Classically, the partition function of the grand canonical ensemble is given as a weighted sum of canonical parition functions with different number of particles, $N\,$

$\mathcal{Z}(z, V, T) = \sum_{N=0}^{\infty} z^N \, Z(N, V, T) \, =\sum_{N=0}^{\infty} \sum_i z^N \, \exp(-E_i/ k_B T) \,$

where $Z(N, V, T) \,$ denotes the partition function of the canonical ensemble at temperature $T\,$ , of volume $V\,$ , and with the number of particles fixed at $N\,$ . (In the last step, we have expanded the canonical partition function, and $k_B \,$ is the Boltzmann constant, the second sum is performed over all microscopic states, denoted by $i\,$ with energy $E_i\,$ . )

Quantum mechanically, the situation is even simpler (conceptually). For a system of bosons or fermions, it is often mathematically easier to treat the number of particles of the system as an intrinsic property of each quantum (eigen-)state, $i\,$ . Therefore the partition function can be written as

$\mathcal{Z}(z, V, T) = \sum_i z^{N_i} \, \exp(-E_i/ k_B T) \,$

The parameter $z\,$ is called fugacity (the easiness of adding a new particle into the system). The chemical potential is directly related to the fugacity through

$\mu = k_B T \ln z\,$ .

And the chemical potential is the Gibbs free energy per particle. (We haved used fugacity instead of chemical potential in defining the partition function. This is because fugacity is an independent parameter of partition function to control the number of particles, as temperature to control the energy. On the other hand, the chemical potential itself contains temperature dependence, which may lead to some confusion. )

Thermodynamic quantities

The average number of particles of the ensemble is obtained as

$\langle N \rangle = z\frac{\partial} {\partial z} \ln \mathcal{Z}(z, V, T).$

And the average internal energy is

$\langle E \rangle = k_B T^2 \frac{\partial} {\partial T} \ln \mathcal{Z}(z, V, T).$

The partition function itself is the product between pressure $P\,$ and volume, divided by $k_B T\,$

$P V = k_B T \ln \mathcal{Z}$

Other thermodynamic potentials can be obtained through linear combination of above quantites. For example, the Helmholtz free energy $F\,$ (some people use $A\,$ ) can be obtained as

$F= N \mu - PV = - k_B T \ln( \mathcal{Z}/z^N).$

Statistics of bosons and fermions

For a quantum mechanical system, the eigenvalues (energies) and the corresponding eigenvectors (eigenstates) of the Hamiltonian (the energy function) completely describe the system. For a macroscopic system, the number of eigenstates (microscopic states) is enormous. Statistical mechanics provides a way to average all microscopic states to obtain meaningful macroscopic quantities.

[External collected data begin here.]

Lemma index_of_first name l i : index_of name l = Some i -> forall j, j < i -> l !! j <> Some name.
Proof.
  revert i. induction l as [|x l IH]; intros i; simpl; [done|].
  destruct (String.eqb_spec x name) as [|Hne]; [intros [= <-]; lia|].
  destruct (index_of name l) as [k|] eqn:Hk; [|done]. intros [= <-] j Hj.
  destruct j as [|j]; simpl; [congruence|]. eapply IH; [done|lia].
Qed.

Lemma index_of_None name l : index_of name l = None -> name ∉ l.
Proof.
  induction l as [|x l IH]; simpl; [intros _ Hin; by apply elem_of_nil in Hin|].
  destruct (String.eqb_spec x name) as [|Hne]; [done|].
  destruct (index_of name l); [done|]. intros _ [->|Hin]%elem_of_cons; [done|by apply IH].
Qed.

(** A masked cell is the one the caller is to be shown. *)
Lemma masked_at_shown names row k name v :
  length row = length names -> names !! k = Some name -> ~ is_stored name -> row !! k = Some v ->
  exists v', masked_at names row k = Some v' /\ cell_shown names row name v v'.
Proof.
  intros Hlen Hk Hno Hv. rewrite (masked_at_eq _ _ _ _ Hk), Hv.
  destruct (has_prefix name rawStatementPrefix) eqn:Hp; [by apply is_stored_prefix in Hp|].
  destruct (index_of (RawStatementAlias name) names) as [raw|] eqn:Hraw.
  - pose proof (index_of_Some _ _ _ Hraw) as Hat. pose proof (index_of_first _ _ _ Hraw) as Hfirst.
    destruct (lookup_lt_is_Some_2 row raw) as [w Hw].
    { rewrite Hlen. by eapply lookup_lt_Some. }
    eexists. split; [done|]. rewrite Hw.
    assert (stored_beside names row name w) as Hbeside by (by exists raw).
    destruct v; cbn; [apply shown_null; right; by eapply list_elem_of_lookup_2|..];
      (destruct w; [apply shown_marker; [done|left; by eexists]|by apply shown_redacted|
                    apply shown_marker; [done|left; by eexists]]).
  - apply index_of_None in Hraw. destruct (statementOutput src name) eqn:Hso.
    + apply statementOutput_spec in Hso. eexists. split; [done|].
      destruct v; [apply shown_null; by left|..]; (apply shown_marker; [done|by right]).
    + eexists. split; [done|]. apply shown_unchanged; [done|].
      intros Hs%statementOutput_spec. congruence.
Qed.

Lemma keep_without {A} (d : A) names (l : list A) i (full : list A) :
  length l = length names ->
  (forall k, l !! k = full !! (i + k)) ->
  without_stored names l
    (map (fun k => default d (full !! k))
       (List.filter (fun k => match names !! (k - i) with
                              | Some name => negb (has_prefix name rawStatementPrefix)
                              | None => false
                              end) (seq i (length names)))).
Proof.
  revert l i. induction names as [|name names IH]; intros [|x l] i Hlen Hfull; try done.
  { constructor. }
  cbn [length seq List.filter]. rewrite Nat.sub_diag. cbn [lookup list_lookup].
  assert (List.filter (fun k => match (name :: names) !! (k - i) with
            | Some name => negb (has_prefix name rawStatementPrefix) | None => false end)
            (seq (S i) (length names)) =
          List.filter (fun k => match names !! (k - S i) with
            | Some name => negb (has_prefix name rawStatementPrefix) | None => false end)
            (seq (S i) (length names))) as ->.
  { apply List.filter_ext_in. intros k [Hk _]%in_seq. by replace (k - i) with (S (k - S i)) by lia. }
  assert (without_stored names l (map (fun k => default d (full !! k))
    (List.filter (fun k => match names !! (k - S i) with
       | Some name => negb (has_prefix name rawStatementPrefix) | None => false end)
       (seq (S i) (length names))))) as Hrest.
  { apply IH; [by injection Hlen|]. intros k. rewrite Nat.add_succ_l, <- Nat.add_succ_r.
    exact (Hfull (S k)). }
  destruct (has_prefix name rawStatementPrefix) eqn:Hp; cbn [negb].
  - apply without_drop; [by apply is_stored_prefix|done].
  - cbn [map]. specialize (Hfull 0). rewrite Nat.add_0_r in Hfull. rewrite <- Hfull.
    apply without_keep; [|done]. intros Hs%is_stored_prefix. congruence.
Qed.

Lemma keep_positions_without {A} (d : A) names (l : list A) :
  length l = length names ->
  without_stored names l (map (fun k => default d (l !! k)) (keep_positions names)).
Proof.
  intros Hlen. pose proof (keep_without d names l 0 l Hlen (fun _ => eq_refl)) as Hk.
  unfold keep_positions.
  erewrite List.filter_ext; [exact Hk|]. intros k. cbn beta. by rewrite Nat.sub_0_r.
Qed.

Lemma redacted_shown qr :
  Forall (fun row => length row = length (ColumnNames qr)) (qr_Rows qr) ->
  let out := redactDatastoreStatements env qr src in
  without_stored (ColumnNames qr) (ColumnNames qr) (ColumnNames out) /\
  Forall2 (row_shown (ColumnNames qr)) (qr_Rows qr) (qr_Rows out).
Proof.
  intros Hrows out. destruct (redacted_shape qr Hrows) as [Hnames Hout].
  unfold out. rewrite Hnames, Hout. split; [by apply keep_positions_without|].
  apply Forall2_fmap_r, Forall_Forall2_diag.
  eapply Forall_impl; [exact Hrows|]. intros row Hlen. cbn beta in Hlen.
  eexists. split; [by apply keep_positions_without; rewrite mask_row_length|].
  intros k name v Hk Hno Hv. rewrite masked_row; [by apply masked_at_shown|done|].
  by eapply lookup_lt_Some.
Qed.
End Masking.

(** ** What a call sends *)

Section Calls.
Context `{UnicodeCase} `{GoParsers}.
Context (env : tool_env).

Lemma executed sql limit args :
  snd (executeQueryWith env sql limit args) = [Sent sql args] \/
  (exists msg, executeQueryWith env sql limit args = (Err (BeginFailed msg), [])).
Proof. unfold executeQueryWith. destruct (te_begin env) as [msg|]; [eauto|by left]. Qed.

(** The outcome of a call and its trace agree. *)
Definition agree (out : response * list event) : Prop :=
  match fst out with
  | NotAccessible _ => snd out = [Denied]
  | ToolSuccess _ | ToolError (QueryFailed _) => exists q ps, snd out = [Sent q ps]
  | ToolError _ => snd out = []
  end.

Lemma execute_agree sql limit args (ok : queryResult -> string) :
  agree (let '(result, events) := executeQueryWith env sql limit args in
         (match result with Err e => ToolError e | Ok qr => ToolSuccess (ok qr) end, events)).
Proof.
  unfold executeQueryWith, agree. destruct (te_begin env); [done|].
  destruct (te_query env sql args) as [rows|]; simpl; [|eauto].
  destruct (read_rows limit (cur_rows rows) []) as [[results truncated]|]; [|eauto].
  destruct (truncated && _ && _); simpl; [eauto|].
  destruct (cur_error rows); simpl; [eauto|]. destruct (cur_commit rows); simpl; eauto.
Qed.

Lemma run_agree src req vis now : agree (run_request env src req vis now).
Proof.
  unfold run_request. destruct (checkDatastoreExplain req vis); [|done].
  destruct (buildDatastoreQuery src req vis now) as [[sql args]|e]; [|by destruct e].
  assert (agree (if Explain req then explainDatastoreQuery env src sql args
                 else page_of env src req sql args)) as Hrun.
  { destruct (Explain req); [apply execute_agree|].
    unfold page_of. apply (execute_agree _ _ _ (fun qr => _)). }
  destruct (All vis && _); [|done].
  by destruct (datastoreConnectionsExist env (ConnectionIDs req)) as [[]|].
Qed.

Lemma execute_sent sql limit args q ps :
  In (Sent q ps) (snd (executeQueryWith env sql limit args)) -> q = sql /\ ps = args.
Proof.
  destruct (executed sql limit args) as [-> | [msg ->]]; [|done].
  by intros [[= <- <-]|[]].
Qed.
(** * LogicFlow engine: the Scheduler (dispatcher) and the Recorder.

    Shallow embedding of [Scheduler] (src/unnamed/part_000) and of
    [Recorder] (src/packages/engine/src/recorder/index.ts).

    The JS [Map]s of the scheduler are stdpp [gmap]s keyed by strings.
    Asynchrony is modelled by splitting each [async] method at its [await]:
    the synchronous prefix is one function on the state, and the code run
    after the awaited node call settles is another function that receives
    the value the node returned.  Emitted events, calls to
    [recorder.addTask] and started node executions are logged in the
    state, in the order they happen. *)

From stdpp Require Import base gmap list strings.

(** ** Data model ([types.d], [constant]) *)

Inductive FlowStatus := COMPLETED | INTERRUPTED.

Definition FlowStatus_eqb (a b : FlowStatus) : bool :=
  match a, b with
  | COMPLETED, COMPLETED | INTERRUPTED, INTERRUPTED => true
  | _, _ => false
  end.

(** Opaque node-defined payloads ([properties], [detail]). *)
Definition Payload := string.

Record NodeParam := mkNodeParam {
  np_executionId : string;
  np_nodeId : string;
}.

Record TaskParam := mkTaskParam {
  tp_executionId : string;
  tp_nodeId : string;
  tp_taskId : string;
}.

(** An outgoing edge; only its [target] is read. *)
Record Edge := mkEdge { target : string }.

Record ActionResult := mkActionResult {
  ar_status : FlowStatus;
  ar_nodeType : string;
  ar_properties : Payload;
  ar_outgoing : list Edge;
  ar_detail : Payload;
}.

Record ExtraInfo := mkExtraInfo {
  ei_status : FlowStatus;
  ei_detail : Payload;
}.

(** [TaskResult = { extraInfo? } & NextTaskParam]; the argument of [next]
    is a [NextTaskParam], i.e. a [TaskResult] without [extraInfo]. *)
Record TaskResult := mkTaskResult {
  tr_executionId : string;
  tr_nodeId : string;
  tr_taskId : string;
  tr_nodeType : string;
  tr_properties : Payload;
  tr_outgoing : list Edge;
  tr_extraInfo : option ExtraInfo;
}.

(** The object handed to [recorder.addTask]. *)
Record RecorderData := mkRecorderData {
  rd_executionId : string;
  rd_taskId : string;
  rd_nodeId : string;
  rd_nodeType : string;
  rd_timestamp : nat;
  rd_properties : Payload;
  rd_extraInfo : option ExtraInfo;
}.

Record RunParams := mkRunParams {
  rp_executionId : string;
  rp_nodeId : option string;
  rp_taskId : option string;
}.

Record ResumeParam := mkResumeParam {
  rs_executionId : string;
  rs_nodeId : string;
  rs_taskId : string;
  rs_data : Payload;
}.

(** Payloads of [EVENT_INSTANCE_COMPLETE] and [EVENT_INSTANCE_INTERRUPTED]. *)
Inductive Event :=
| EvInstanceComplete (executionId : string) (nodeId taskId : option string)
    (status : FlowStatus)
| EvInstanceInterrupted (executionId : string) (status : FlowStatus)
    (nodeId taskId : string) (detail : Payload).

(** A node call started by the scheduler ([model.execute] or [model.resume]). *)
Inductive NodeCall :=
| CallExecute (tp : TaskParam)
| CallResume (rp : ResumeParam).

(** ** Scheduler state *)

Record Scheduler := mkScheduler {
  nodeQueueMap : gmap string (list NodeParam);
  taskRunningMap : gmap string (gmap string TaskParam);
  events : list Event;          (* emitted events, oldest first *)
  records : list RecorderData;  (* calls to [recorder.addTask], oldest first *)
  calls : list NodeCall;        (* node calls started, oldest first *)
  now : nat;                    (* the value [Date.now()] reads *)
}.

Definition set_nodeQueueMap (s : Scheduler) q : Scheduler :=
  mkScheduler q (taskRunningMap s) (events s) (records s) (calls s) (now s).
Definition set_taskRunningMap (s : Scheduler) r : Scheduler :=
  mkScheduler (nodeQueueMap s) r (events s) (records s) (calls s) (now s).
Definition emit (s : Scheduler) (ev : Event) : Scheduler :=
  mkScheduler (nodeQueueMap s) (taskRunningMap s) (events s ++ [ev])
    (records s) (calls s) (now s).
Definition push_record (s : Scheduler) (d : RecorderData) : Scheduler :=
  mkScheduler (nodeQueueMap s) (taskRunningMap s) (events s)
    (records s ++ [d]) (calls s) (now s).
Definition start_call (s : Scheduler) (c : NodeCall) : Scheduler :=
  mkScheduler (nodeQueueMap s) (taskRunningMap s) (events s) (records s)
    (calls s ++ [c]) (now s).

Definition init (t : nat) : Scheduler := mkScheduler ∅ ∅ [] [] [] t.

(** JS truthiness of a string: only [""] is falsy. *)
Definition truthy (x : string) : bool := negb (String.eqb x "").

(** ** Scheduler methods *)

(** [addTask]: create the queue if absent, then [push]. *)
Definition addTask (s : Scheduler) (np : NodeParam) : Scheduler :=
  let executionId := np_executionId np in
  let q := match nodeQueueMap s !! executionId with
           | Some q => q
           | None => []
           end in
  set_nodeQueueMap s (<[executionId := q ++ [np]]> (nodeQueueMap s)).

(** [getNextNode]: [shift] the head of the queue, if any. *)
Definition getNextNode (s : Scheduler) (executionId : string)
  : option NodeParam * Scheduler :=
  match nodeQueueMap s !! executionId with
  | None | Some [] => (None, s)
  | Some (n :: q) =>
      (Some n, set_nodeQueueMap s (<[executionId := q]> (nodeQueueMap s)))
  end.

Definition pushTaskToRunningMap (s : Scheduler) (tp : TaskParam) : Scheduler :=
  let executionId := tp_executionId tp in
  let m := match taskRunningMap s !! executionId with
           | Some m => m
           | None => ∅
           end in
  set_taskRunningMap s
    (<[executionId := <[tp_taskId tp := tp]> m]> (taskRunningMap s)).

Definition removeTaskFromRunningMap (s : Scheduler)
    (executionId taskId : string) : Scheduler :=
  if negb (truthy taskId) then s else
  match taskRunningMap s !! executionId with
  | None => s
  | Some m =>
      set_taskRunningMap s (<[executionId := delete taskId m]> (taskRunningMap s))
  end.

(** [hasRunningTask] answers and evicts an empty running map. *)
Definition hasRunningTask (s : Scheduler) (executionId : string)
  : bool * Scheduler :=
  match taskRunningMap s !! executionId with
  | None => (false, s)
  | Some m =>
      if Nat.eqb (size m) 0
      then (false, set_taskRunningMap s (delete executionId (taskRunningMap s)))
      else (true, s)
  end.

Definition saveTaskResult (s : Scheduler) (data : TaskResult) : Scheduler :=
  push_record s
    (mkRecorderData (tr_executionId data) (tr_taskId data) (tr_nodeId data)
       (tr_nodeType data) (now s) (tr_properties data) None).

Definition interrupted (s : Scheduler) (execResult : ActionResult)
    (taskParam : TaskParam) : Scheduler :=
  emit s (EvInstanceInterrupted (tp_executionId taskParam) INTERRUPTED
            (tp_nodeId taskParam) (tp_taskId taskParam) (ar_detail execResult)).

(** [exec], part before the [await]: [model.execute] is started. *)
Definition exec_start (s : Scheduler) (taskParam : TaskParam) : Scheduler :=
  start_call s (CallExecute taskParam).

(** [exec], part after the [await], given the value [execResult]
    returned by [model.execute] ([None] for [undefined]). *)
Definition exec_settle (s : Scheduler) (taskParam : TaskParam)
    (execResult : option ActionResult) : Scheduler :=
  match execResult with
  | Some r =>
      if FlowStatus_eqb (ar_status r) INTERRUPTED then
        let s1 := interrupted s r taskParam in
        let s2 := saveTaskResult s1
                    (mkTaskResult (tp_executionId taskParam) (tp_nodeId taskParam)
                       (tp_taskId taskParam) (ar_nodeType r) (ar_properties r) []
                       (Some (mkExtraInfo (ar_status r) (ar_detail r)))) in
        removeTaskFromRunningMap s2 (tp_executionId taskParam) (tp_taskId taskParam)
      else s
  | None => s
  end.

The task of summing over states (calculating the partition function) appears to be simpler if we do not fix the total number of particles of the system. Because, for a noninteracting system, the partition function of grand canonical ensemble can be converted to a product of the partition functions of individual modes. This conversion makes the evaluation much easier. (However this conversion can not be done in canonical ensemble, where the total number of particles is fixed. )

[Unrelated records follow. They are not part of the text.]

(** * httpcachefs.smart_parquet.utils: key derivation, SQL hint extraction
      and atomic persistence

    A shallow embedding of [src/httpcachefs/smart_parquet/utils.py].

    Python values are rendered as follows.
    - [str] is a sequence of Unicode code points: [list N].
    - [bytes] is a sequence of octets: [list N], every element below 256.
    - [Optional[T]] is [option T].
    - A computation that may raise is an [outcome]: either [Return v] or
      [Raise e] for an exception value [e].
    - Code that touches the file system threads a [World] (files,
      directories, the environment's fault script and an event trace). *)

From Stdlib Require Import ZArith NArith List String Ascii DecimalString QArith Bool Lia.
From stdpp Require Import gmap.
Import ListNotations.

Local Open Scope N_scope.

(* ===================================================================== *)
(** ** Python strings, bytes and exceptions                               *)
(* ===================================================================== *)

Module Py.

Abbreviation str := (list N).
Abbreviation bytes := (list N).

(** Code points of an ASCII literal of the source text. *)
Definition lit (s : string) : str :=
  List.map N_of_ascii (list_ascii_of_string s).

(** Classes derived from [OSError] that the source names or that the file
    system primitives raise. *)
Inductive os_class :=
  | OSError | PermissionError | FileExistsError | FileNotFoundError
  | IsADirectoryError | NotADirectoryError.

Inductive exn_class :=
  | OS (c : os_class)
  | ValueError | UnicodeEncodeError | TypeError | RuntimeError
  | ParseError | TokenError | OtherException (name : str).

(** An exception value: its class and [str(e)]. *)
Record exn := Exn { exn_cls : exn_class; exn_str : str }.

Inductive outcome (A : Type) :=
  | Return (a : A)
  | Raise (e : exn).
Arguments Return {A} a.
Arguments Raise {A} e.

Definition obind {A B} (m : outcome A) (k : A -> outcome B) : outcome B :=
  match m with
  | Return a => k a
  | Raise e => Raise e
  end.

(** [isinstance(e, OSError)] *)
Definition is_oserror (e : exn) : bool :=
  match exn_cls e with OS _ => true | _ => false end.

(** [a.startswith(b)] read on the remaining text, and [needle in hay]. *)
Fixpoint starts_with (pre s : str) : bool :=
  match pre, s with
  | [], _ => true
  | _ :: _, [] => false
  | a :: pre', b :: s' => (a =? b) && starts_with pre' s'
  end.

Fixpoint contains (needle hay : str) : bool :=
  starts_with needle hay ||
  match hay with
  | [] => false
  | _ :: hay' => contains needle hay'
  end.

(** Lowercase hexadecimal digits, as [hexdigest] and [repr] print them. *)
Definition hexdigits : str := lit "0123456789abcdef".

Definition hexdigit (d : N) : N := nth (N.to_nat d) hexdigits 48.

(** [width] hexadecimal digits of [v], most significant first. *)
Fixpoint hex_fixed (width : nat) (v : N) : str :=
  match width with
  | O => []
  | S w => hexdigit (N.land (N.shiftr v (4 * N.of_nat w)) 15) :: hex_fixed w v
  end.

(** [str(n)] for a natural number. *)
Definition decimal (n : nat) : str :=
  lit (NilEmpty.string_of_uint (Nat.to_uint n)).

(** *** [str.encode()]: UTF-8, strict error handling *)

Definition is_surrogate (c : N) : bool := (0xD800 <=? c) && (c <=? 0xDFFF).

(** A code point that UTF-8 can carry: in range and not a surrogate. *)
Definition is_scalar (c : N) : bool := (c <? 0x110000) && negb (is_surrogate c).

Definition utf8_char (c : N) : option bytes :=
  if c <? 0x80 then Some [c]
  else if c <? 0x800 then
    Some [N.lor 0xC0 (N.shiftr c 6); N.lor 0x80 (N.land c 0x3F)]
  else if negb (is_scalar c) then None
  else if c <? 0x10000 then
    Some [N.lor 0xE0 (N.shiftr c 12);
          N.lor 0x80 (N.land (N.shiftr c 6) 0x3F);
          N.lor 0x80 (N.land c 0x3F)]
  else
    Some [N.lor 0xF0 (N.shiftr c 18);
          N.lor 0x80 (N.land (N.shiftr c 12) 0x3F);
          N.lor 0x80 (N.land (N.shiftr c 6) 0x3F);
          N.lor 0x80 (N.land c 0x3F)].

Each mode is a spatial configuration for an individual particle. There may be none or some particles in each mode. In quantum mechanics, all particles are either bosons or fermions. For fermions, no two particles can share a same mode. But there is no such constraint for bosons. Therefore the partition function (of grand canonical ensemble) for each mode can be written as

$\sum_n z^n \exp(- n \epsilon/ k_B T) \, = (1 \pm z \exp(- \epsilon/ k_B T))^{\pm1}$

The $\epsilon \,$ is the energy of the mode. For fermions, $n\,$ can be 0 or 1 (no particle or one particle in the mode). For bosons, $n=0,1,2,...\,$ . The upper (lower) sign is for fermions (bosons) in the last step. The total partition function is then a product of the ones for individual modes.

Quantum mechanical ensemble

An ensemble of quantum mechanical systems is described by a density matrix. In a suitable representation, a density matrix ρ takes the form

$\rho = \sum_k p_k |\psi_k \rangle \langle \psi_k|$

where p_k is the probability of a system chosen at random from the ensemble will be in the microstate

$|\psi_k \rangle.$

So the trace of ρ, denoted by Tr(ρ), is 1. This is the quantum mechanical analogue of the fact that the accessible region of the classical phase space has total probability 1.

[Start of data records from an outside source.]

(** Worlds to run the load in: the resource is missing (status 404), the
    resource is the two-row directory, the parser calls its error callback,
    the fetch rejects with [undefined], and a page with [window.fs] that
    holds the two-row directory. *)
Definition two_rows_csv : jsstring :=
  lit "feed_title,feed_url" ++ [10]
  ++ lit "ACME News,http://a.com/rss" ++ [10]
  ++ lit "Other,http://b.com/rss" ++ [10].

Definition not_found_response : Response :=
  {| ok := false; status := 404; text := Normal [] |}.

Definition two_rows_response : Response :=
  {| ok := true; status := 200; text := Normal two_rows_csv |}.

Definition not_found_world : World :=
  {| fetch := λ _, Normal not_found_response;
     window_fs := None;
     Papa_parse := λ _, CallsComplete two_rows |}.

Definition two_rows_world : World :=
  {| fetch := λ _, Normal two_rows_response;
     window_fs := None;
     Papa_parse := λ _, CallsComplete two_rows |}.

Definition parser_error_world : World :=
  {| fetch := λ _, Normal two_rows_response;
     window_fs := None;
     Papa_parse := λ _, CallsError (lit "aborted") |}.

Definition undefined_rejection_world : World :=
  {| fetch := λ _, Throw Nullish;
     window_fs := None;
     Papa_parse := λ _, CallsComplete two_rows |}.

Definition window_fs_world : World :=
  {| fetch := λ _, Throw (ErrorObject (lit "TypeError") (lit "Failed to fetch"));
     window_fs := Some (λ _, Normal two_rows_csv);
     Papa_parse := λ _, CallsComplete two_rows |}.

(** A parse whose second row has a feed URL ending in an unpaired
    surrogate half, and a world that serves it. *)
Definition lone_surrogate_row : gmap string jsstring :=
  <["feed_url"%string := lit "http://s.org/" ++ [0xD800]]>
    (row_of [("feed_title", "Stray half")]%string).

Definition lone_surrogate_results : PapaParseResult :=
  {| data := [acme_row; lone_surrogate_row]; errors := [];
     meta := ["feed_title"; "feed_url"]%string |}.

Definition lone_surrogate_world : World :=
  {| fetch := λ _, Normal two_rows_response;
     window_fs := None;
     Papa_parse := λ _, CallsComplete lone_surrogate_results |}.

(** The directory after the two-row load, with [acme] typed in the search
    box. *)
Definition acme_search_view : Component App.Feed :=
  {| feeds := [acme_entry; other_entry]; loading := false; error := None;
     searchTerm := lit "acme" |}.

(** ** Properties of the built-ins *)

Section Strings.
Context {unicode : Unicode}.

Ltac div_lia := zify; Z.to_euclidean_division_equations; lia.

Lemma in_range_spec (lo hi c : N) : in_range lo hi c = true ↔ lo ≤ c ≤ hi.
Proof. unfold in_range. rewrite andb_true_iff, !N.leb_le. done. Qed.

It is also assumed that the ensemble in question is stationary, i.e. it does not change in time. Therefore, by Liouville's theorem, [ρ, H] = 0, i.e. ρH = Hρ where H is the Hamiltonian of the system. Thus the density matrix describing ρ is diagonal in the energy representation.

Suppose

$H = \sum_n E_i |\psi_i \rangle \langle \psi_i|$

where E_i is the energy of the i-th energy eigenstate. If a system i-th energy eigenstate has n_i number of particles, the corresponding observable, the number operator, is given by

$N = \sum_n n_i |\psi_i \rangle \langle \psi_i|.$